In rendering such opinion, such counsel may rely upon the opinion of Xxxxxxxx & Xxxxxxxx LLP as to
matters of United States law and procedure and need not express any
-15-
opinion as to the financial
statements or other financial data contained in the Registration Statement and the Prospectus.
(c) The Representatives shall have received from Xxxxxxxx Xxxxxxx Xxxxxxxx LLP,
Canadian counsel to the Underwriters, given in respect of the laws of Manitoba and Canada,
such opinion or opinions, dated the Closing Date, with respect to the validity of the
Securities, the Registration Statement, the Pricing Disclosure Package, the Prospectus and
other related matters as the Representatives may require, and the Province shall have
furnished to such counsel such documents as they request for the purpose of enabling them
to pass upon such matters. In rendering such opinion or opinions, such counsel may rely
upon the opinion of Xxxxxxxx & Xxxxxxxx LLP as to matters of United States law and
procedure and need not express any opinion or belief as to the financial statements or
other financial or statistical data contained in the Registration Statement, the Pricing
Disclosure Package and the Prospectus.
(d) The Representatives shall have received from Xxxxxxxx & Xxxxxxxx LLP, United
States counsel for the Underwriters, such opinion or opinions, dated the Closing Date, with
respect to the validity of the Securities, the Registration Statement, the Pricing
Disclosure Package, the Prospectus and other related matters as the Representatives may
require, and the Province shall have furnished to such counsel such documents as they
request for the purpose of enabling them to pass upon such matters.
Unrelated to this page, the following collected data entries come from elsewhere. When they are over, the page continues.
Lemma last_own before page rest since : history es since = page ++ rest → ∀ ts, last_event_ts None ((own false agg page).*2) = Some ts →
  ∃ ts', last_ts before page = Some ts' ∧ ts <= ts'.
Proof.
  intros E ts Hlast. unfold last_event_ts in Hlast. destruct (last ((own false agg page).*2)) as [e|] eqn:El; [|done]. injection Hlast as <-.
  assert (∃ x, x ∈ page ∧ x.2 = e) as ([seq e'] & Hx & Ee).
  { apply last_Some in El as [l' El]. destruct (fmap_split _ _ _ _ _ El) as (l1 & y & l2 & Eo & _ & Ey & _). exists y. split; [|done].
    assert (y ∈ own false agg page) as Hy by (rewrite Eo, elem_of_app; right; left). unfold own in Hy.
    by rewrite list_elem_of_In, filter_In, <- list_elem_of_In in Hy; destruct Hy. }
  cbn in Ee. subst e'. unfold last_ts. destruct (last page) as [z|] eqn:Ez; [|by apply last_None in Ez as ->; apply not_elem_of_nil in Hx].
  eexists. split; [done|]. apply last_Some in Ez as [l' ->]. pose proof (history_sorted es since) as Hs. rewrite E in Hs.
  apply StronglySorted_app in Hs as (_ & Hs & _). apply StronglySorted_app in Hs as (Hs & _ & _).
  apply elem_of_app in Hx as [Hx|Hx]; [|apply list_elem_of_singleton in Hx; subst z; cbn; lia].
  specialize (Hs (seq, e) z Hx (list_elem_of_here _ _)). unfold seq_ts_le in Hs. cbn in *. lia.
Qed.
In rendering such
opinion or opinions, such counsel may rely upon the opinions of counsel named in paragraphs
(b) and (c) of this Section as to matters of Canadian and Manitoba law and procedure, and
need not express any opinion or belief as to the financial statements or other financial or
statistical data contained in the Registration Statement, the Pricing Disclosure Package
and the Prospectus.
(e) Subsequent to the execution and delivery of this Agreement and on or prior to the
Closing Date, there shall not have occurred (i) any change, or any development involving a
prospective change, in or affecting particularly the condition (financial or other) of the
Province which, in the judgment of a majority in interest of the Underwriters, including
any Representatives, materially impairs the investment quality of the Securities; or (ii)
any downgrading in the rating of the Province’s debt securities by any “nationally
recognized statistical rating organization” (as defined for purposes of Rule 436(g) under
the Act).
(f) The Representatives shall have received a certificate, dated the Closing Date, of
the Minister of Finance or the Deputy Minister of Finance, the Assistant Deputy Minister of
Finance — Treasury Division or Director of Capital Markets, of the Province of Manitoba in
which such official, to the best of such person’s knowledge after reasonable investigation,
shall state that the representations and warranties of the Province in this Agreement are
true and correct, the Province has complied with all agreements and satisfied all
conditions
-16-
on its part to be performed or satisfied hereunder at or prior to the Closing
Date, no stop order suspending the effectiveness of the Registration Statement or any
part thereof has been issued and no proceedings for that purpose have been instituted
or are contemplated by the Commission.
(g) The purchase and sale of the Securities in accordance with the provisions hereof
shall not be prohibited by any statute, order, rule or regulation promulgated by any
legislative, executive or regulatory body or authority of Canada, the United States of
America, the Province of Manitoba or the State of New York.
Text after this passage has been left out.